▸ Task brief
Where does the word "Hcond" occur in the data below? Copy each line that holds it.
↓
(* ===== verification/MeshSpec.v ===== *)
(** * What the mesh merge guarantees

    The merge of the accepted operations does not depend on the order in
    which they arrived, and keeps what the observed-remove and multi-value
    semantics require. *)

From S2P Require Import Prelude Sha256 Base64 Wire Origin Canon Strings Vda Ledger Mesh.
Local Open Scope Z_scope.

(** ** Permuted inputs *)

Lemma mapR_perm {A B} (f : A → res pyexn B) l l' k : l ≡ₚ l' → mapR f l = Ok k →
  ∃ k', mapR f l' = Ok k' ∧ k ≡ₚ k'.
Proof.
  intros Hp. revert k. induction Hp as [|x l l' _ IH|x y l|l1 l2 l3 _ IH1 _ IH2]; intros k H.
  - injection H as <-. by exists [].
  - simpl in *. apply bind_Ok in H as (y & -> & H). apply bind_Ok in H as (ys & Hys & [= <-]).
    destruct (IH _ Hys) as (k' & -> & Hk). exists (y :: k'). split; [done|by constructor].
  - simpl in *. apply bind_Ok in H as (a & Ha & H). apply bind_Ok in H as (zs & H & [= <-]).
    apply bind_Ok in H as (b & Hb & H). apply bind_Ok in H as (ys & Hys & [= <-]).
    rewrite Ha, Hb, Hys. exists (b :: a :: ys). split; [done|by constructor].
  - destruct (IH1 _ H) as (k1 & H1 & Hp1). destruct (IH2 _ H1) as (k2 & H2 & Hp2).
    exists k2. split; [done|by etransitivity].
Qed.

Lemma mapR_ext {A B} (f g : A → res pyexn B) l : (∀ x, x ∈ l → f x = g x) → mapR f l = mapR g l.
Proof.
  induction l as [|x l IH]; intros H; simpl; [done|]. rewrite H by left. rewrite IH; [done|].
  intros y Hy. apply H. by right.
Qed.

Lemma filter_perm {A} (p : A → bool) l l' : l ≡ₚ l' → List.filter p l ≡ₚ List.filter p l'.
Proof.
  induction 1 as [|x l l' _ IH|x y l|l1 l2 l3 _ IH1 _ IH2]; simpl; [done| | |by etransitivity].
  - destruct (p x); [by constructor|done].
  - destruct (p x), (p y); try done. constructor.
Qed.

Lemma filter_ext_in {A} (p q : A → bool) l : (∀ x, x ∈ l → p x = q x) → List.filter p l = List.filter q l.
Proof.
  induction l as [|x l IH]; intros H; simpl; [done|]. rewrite (H x) by left. rewrite IH; [done|].
  intros y Hy. apply H. by right.
Qed.

Lemma elem_filter_b {A} (p : A → bool) x l : x ∈ List.filter p l ↔ x ∈ l ∧ p x = true.
Proof. rewrite !list_elem_of_In. apply filter_In. Qed.

Lemma elem_concat {A} (x : A) l : x ∈ concat l ↔ ∃ k, k ∈ l ∧ x ∈ k.
Proof.
  rewrite list_elem_of_In, in_concat. split; intros (k & H1 & H2); exists k; by rewrite !list_elem_of_In in *.
Qed.

(** ** Indexing by identifier *)

Definition ids (ops : list mesh_op) : list string := map op_id ops.

Lemma by_id_eq ops : NoDup (ids ops) → by_id ops = map (λ op, (op_id op, op)) ops.
Proof.
  intros Hd. unfold by_id.
  assert (H : ∀ d : list (string * mesh_op), (∀ op, op ∈ ops → op_id op ∉ d.*1) →
    fold_left (λ d op, assoc_set (op_id op) op d) ops d = d ++ map (λ op, (op_id op, op)) ops).
  { induction ops as [|op ops IH]; intros d Hin; simpl; [by rewrite app_nil_r|].
    simpl in Hd. apply NoDup_cons in Hd as [Hn Hd].
    assert (Hset : assoc_set (op_id op) op d = d ++ [(op_id op, op)]).
    { specialize (Hin op ltac:(by left)). clear -Hin. induction d as [|[k y] d IH]; simpl in *; [done|].
      apply not_elem_of_cons in Hin as [Hne Hin]. rewrite (proj2 (String.eqb_neq _ _) Hne). by rewrite IH. }
    rewrite Hset, IH; [by rewrite <- app_assoc|done|].
    intros o Ho. rewrite fmap_app, not_elem_of_app. split; [apply Hin; by right|]. simpl.
    intros E%list_elem_of_singleton.
    apply Hn. unfold ids. rewrite list_elem_of_In, in_map_iff. exists o. split; [congruence|by apply list_elem_of_In]. }
  apply H. intros op _. apply not_elem_of_nil.
Qed.

Lemma assoc_perm {A} k (l l' : list (string * A)) : NoDup l.*1 → l ≡ₚ l' → assoc k l = assoc k l'.
Proof.
  intros Hd Hp. assert (NoDup l'.*1) by (by rewrite <- Hp).
  destruct (assoc k l) as [x|] eqn:E.
  - rewrite assoc_In in E by done. symmetry. rewrite assoc_In by done. by rewrite <- Hp.
  - destruct (assoc k l') as [x|] eqn:E'; [|done].
    rewrite assoc_In, <- Hp, <- assoc_In in E' by done. congruence.
Qed.

Lemma keys_by_id ops : (map (λ op, (op_id op, op)) ops).*1 = ids ops.
Proof. unfold ids. induction ops as [|op ops IH]; simpl; [done|]. by f_equal. Qed.

Lemma parents_perm ops ops' i : NoDup (ids ops) → ops ≡ₚ ops' → parents_of ops i = parents_of ops' i.
Proof.
  intros Hd Hp. assert (NoDup (ids ops')) by (unfold ids in *; by rewrite <- Hp).
  unfold parents_of. rewrite !by_id_eq by done.
  by rewrite (assoc_perm i _ (map (λ op, (op_id op, op)) ops')) by (by rewrite ?keys_by_id, ?Hp).
Qed.

Lemma edge_count_perm ops ops' : ops ≡ₚ ops' → edge_count ops = edge_count ops'.
Proof. unfold edge_count. induction 1; simpl; lia. Qed.

Lemma search_ext p q fuel : (∀ x, p x = q x) → ∀ r l, search p fuel r l = search q fuel r l.
Proof.
  intros H. induction fuel as [|fuel IH]; intros r [|x l]; simpl; try done. rewrite H. by destruct (mem x r).
Qed.

Lemma ancestors_perm ops ops' i : NoDup (ids ops) → ops ≡ₚ ops' → ancestors ops i = ancestors ops' i.
Proof.
  intros Hd Hp. unfold ancestors. rewrite (edge_count_perm _ _ Hp), (parents_perm _ _ i Hd Hp).
  apply search_ext. intros x. by apply parents_perm.
Qed.

Lemma ids_filter p ops : NoDup (ids ops) → NoDup (ids (List.filter p ops)).
Proof. apply NoDup_map_filter. Qed.

Lemma same_id ops a b : NoDup (ids ops) → a ∈ ops → b ∈ ops → op_id a = op_id b → a = b.
Proof.
  unfold ids. induction ops as [|op ops IH]; intros Hd Ha Hb E; [by apply elem_of_nil in Ha|].
  simpl in Hd. apply NoDup_cons in Hd as [Hn Hd].
  assert (Hnot : ∀ c, c ∈ ops → op_id c ≠ op_id op).
  { intros c Hc Ec. apply Hn. rewrite <- Ec. rewrite list_elem_of_In. apply in_map. by apply list_elem_of_In. }
  apply elem_of_cons in Ha as [->|Ha], Hb as [->|Hb]; [done| | |by apply IH].
  - by destruct (Hnot b).
  - by destruct (Hnot a).
Qed.

Lemma mem_ext l k : (∀ x, x ∈ l ↔ x ∈ k) → ∀ x, mem x l = mem x k.
Proof. intros H x. apply eq_true_iff_eq. rewrite !mem_elem. apply H. Qed.

(** ** The observed-remove set *)

(** The entries that live adds contribute, given the removed tags. *)
Lemma entries_from live removed ees e en : NoDup (ids live) →
  mapR (add_entry removed) (by_id (List.filter (is_op "add") live)) = Ok ees →
  ((e, en) ∈ concat ees ↔ ∃ op, op ∈ live ∧ is_op "add" op = true ∧
     (mem (op_id op) removed = false ∨ op_safety op = true) ∧ op_entity op = Some e ∧
     ∃ c, op_counter op = Some c ∧
       en = Entry (op_id op) (default JNull (op_value op)) (op_safety op) (op_robot op) c).
Proof.
  intros Hd H. rewrite by_id_eq in H by (by apply ids_filter). rewrite elem_concat.
  apply mapR_Ok_Forall2 in H. split.
  - intros (k & Hk & He). apply list_elem_of_lookup in Hk as [i Hi].
    destruct (Forall2_lookup_r _ _ _ _ _ H Hi) as ([tag op] & Hop & Hadd).
    apply list_elem_of_lookup_2 in Hop. rewrite list_elem_of_In, in_map_iff in Hop.
    destruct Hop as (op' & [= <- <-] & [Hin Hp]%filter_In). exists op'. rewrite <- list_elem_of_In in Hin.
    unfold add_entry in Hadd. destruct (_ || _) eqn:Ec.
    + apply bind_Ok in Hadd as (e' & He'%get_or_Ok & Hadd). apply bind_Ok in Hadd as (c & Hc%get_or_Ok & [= <-]).
      apply list_elem_of_singleton in He as [= -> ->]. split_and!; try done; [|by exists c].
      apply orb_true_iff in Ec as [Ec|Ec]; [left; by apply negb_true_iff|by right].
    + injection Hadd as <-. by apply elem_of_nil in He.
  - intros (op & Hin & Hp & Hcond & He & c & Hc & ->).
    assert ((op_id op, op) ∈ map (λ op, (op_id op, op)) (List.filter (is_op "add") live)) as Hm.
    { rewrite list_elem_of_In, in_map_iff. exists op. split; [done|]. by apply filter_In; rewrite <- list_elem_of_In. }
    apply list_elem_of_lookup in Hm as [i Hi]. destruct (Forall2_lookup_l _ _ _ _ _ H Hi) as (k & Hk & Hadd).
    exists k. split; [by eapply list_elem_of_lookup_2|]. unfold add_entry in Hadd.
    assert (negb (mem (op_id op) removed) || op_safety op = true) as Ec.
    { destruct Hcond as [-> | ->]; [done|apply orb_true_r]. }
    rewrite Ec, He, Hc in Hadd. simpl in Hadd. injection Hadd as <-. by left.
Qed.

Lemma grouped_perm (l k : list (string * entry)) :
  l ≡ₚ k → (∀ a b, a ∈ l → b ∈ l → e_tag a.2 = e_tag b.2 → a = b) →
  map (λ g, (g.1, sort_by (λ a b, str_ltb (e_tag a) (e_tag b)) g.2)) (grouped l) =
  map (λ g, (g.1, sort_by (λ a b, str_ltb (e_tag a) (e_tag b)) g.2)) (grouped k).
Proof.
  intros Hp Htag. unfold grouped. rewrite !map_map. simpl.
  assert (sorted_set l.*1 = sorted_set k.*1) as -> by (apply sorted_set_ext; intros x; by rewrite Hp).
  apply map_ext_in. intros key _. f_equal. apply sort_by_perm.
  - intros x y. apply str_ltb_asym.
  - intros x y z. apply str_geb_trans.
  - by apply Permutation_map, filter_perm.
  - intros x y Hx Hy H1 H2. rewrite list_elem_of_In, in_map_iff in Hx, Hy.
    destruct Hx as (a & <- & [Ha _]%filter_In), Hy as (b & <- & [Hb _]%filter_In).
    f_equal. apply Htag; [by apply list_elem_of_In..|]. by apply str_ltb_antisym.
Qed.

(** ** The registers *)

Lemma pair_leb_total a b : pair_leb a b = false → pair_leb b a = true.
Proof.
  unfold pair_leb. destruct a as [a1 a2], b as [b1 b2]. simpl. rewrite orb_false_iff, andb_false_iff.
  intros [H1 H2]. destruct (str_ltb b1 a1) eqn:E; [done|]. simpl.
  rewrite (str_ltb_antisym _ _ H1 E), String.eqb_refl in *. simpl. destruct H2 as [?|H2%negb_false_iff]; [done|].
  by rewrite (str_ltb_asym _ _ H2).
Qed.

Lemma pair_leb_antisym a b : pair_leb a b = true → pair_leb b a = true → a = b.
Proof.
  unfold pair_leb. destruct a as [a1 a2], b as [b1 b2]. simpl. rewrite !orb_true_iff, !andb_true_iff, !negb_true_iff, !String.eqb_eq.
  intros [H1|[-> H1]] [H2|[E H2]]; subst; try (by rewrite (str_ltb_asym _ _ H1) in H2);
    try (by rewrite str_ltb_irrefl in *). by rewrite (str_ltb_antisym _ _ H2 H1).
Qed.

Lemma pair_leb_trans a b c : pair_leb a b = true → pair_leb b c = true → pair_leb a c = true.
Proof.
  unfold pair_leb. destruct a as [a1 a2], b as [b1 b2], c as [c1 c2]. simpl.
  rewrite !orb_true_iff, !andb_true_iff, !negb_true_iff, !String.eqb_eq.
  intros [H1|[-> H1]] [H2|[-> H2]]; auto.
  - left. by eapply str_ltb_trans.
  - right. split; [done|]. by eapply str_geb_trans.
Qed.

Lemma elem_insert_pair x p l : x ∈ insert_pair p l ↔ x = p ∨ x ∈ l.
Proof.
  induction l as [|q l IH]; simpl; [by rewrite list_elem_of_singleton, elem_of_nil; tauto|].
  destruct (bool_decide (p = q)) eqn:E.
  - apply bool_decide_eq_true in E as ->. rewrite elem_of_cons. tauto.
  - destruct (pair_leb p q); rewrite !elem_of_cons; [done|]. rewrite IH. tauto.
Qed.

Lemma elem_sorted_pairs x l : x ∈ sorted_pairs l ↔ x ∈ l.
Proof. induction l as [|p l IH]; simpl; [done|]. by rewrite elem_insert_pair, elem_of_cons, IH. Qed.

Definition pair_lt (a b : string * string) : Prop := pair_leb a b = true ∧ a ≠ b.

Lemma pair_lt_trans a b c : pair_lt a b → pair_lt b c → pair_lt a c.
Proof.
  intros [H1 N1] [H2 N2]. split; [by eapply pair_leb_trans|]. intros ->. apply N1. by apply pair_leb_antisym.
Qed.

Lemma sorted_pairs_sorted l : StronglySorted pair_lt (sorted_pairs l).
Proof.
  induction l as [|x l IH]; simpl; [constructor|].
  induction IH as [|y k Hk IHk Hy]; simpl; [repeat constructor|].
  destruct (bool_decide (x = y)) eqn:E; [by constructor|]. apply bool_decide_eq_false in E.
  destruct (pair_leb x y) eqn:E'.
  - constructor; [by constructor|]. constructor; [done|]. eapply Forall_impl; [exact Hy|].
    intros z Hz. by eapply pair_lt_trans.
  - constructor; [done|]. apply Forall_forall. intros z [->|Hz]%elem_insert_pair.
    + split; [by apply pair_leb_total|done].
    + rewrite Forall_forall in Hy. auto.
Qed.

Lemma sorted_pairs_ext l k : (∀ x, x ∈ l ↔ x ∈ k) → sorted_pairs l = sorted_pairs k.
Proof.
  intros H. apply (sorted_unique pair_lt).
  - by intros x [_ ?].
  - apply pair_lt_trans.
  - apply sorted_pairs_sorted.
  - apply sorted_pairs_sorted.
  - intros x. by rewrite !elem_sorted_pairs.
Qed.

Definition same_group (g h : string * string * list mesh_op) : Prop := g.1 = h.1 ∧ g.2 ≡ₚ h.2.

(** The rows of a group have distinct identifiers. *)
Lemma group_ids live rows k : NoDup (ids live) →
  mapR (λ op, k ← put_key op; Ok (k, op)) (List.filter (is_op "put") live) = Ok rows →
  NoDup (ids (map snd (List.filter (λ r, bool_decide (r.1 = k)) rows))).
Proof.
  intros Hd H. unfold ids. rewrite map_map. apply NoDup_map_filter.
  assert (map (λ x, op_id x.2) rows = ids (List.filter (is_op "put") live)) as ->; [|by apply ids_filter].
  apply mapR_Ok_Forall2 in H. unfold ids. induction H as [|op r l k' Hf _ IH]; simpl; [done|].
  apply bind_Ok in Hf as (kk & _ & [= <-]). simpl. by rewrite IH.
Qed.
↑
▸ Result for this task
  - intros (op & Hin & Hp & Hcond & He & c & Hc & ->).
    { destruct Hcond as [-> | ->]; [done|apply orb_true_r]. }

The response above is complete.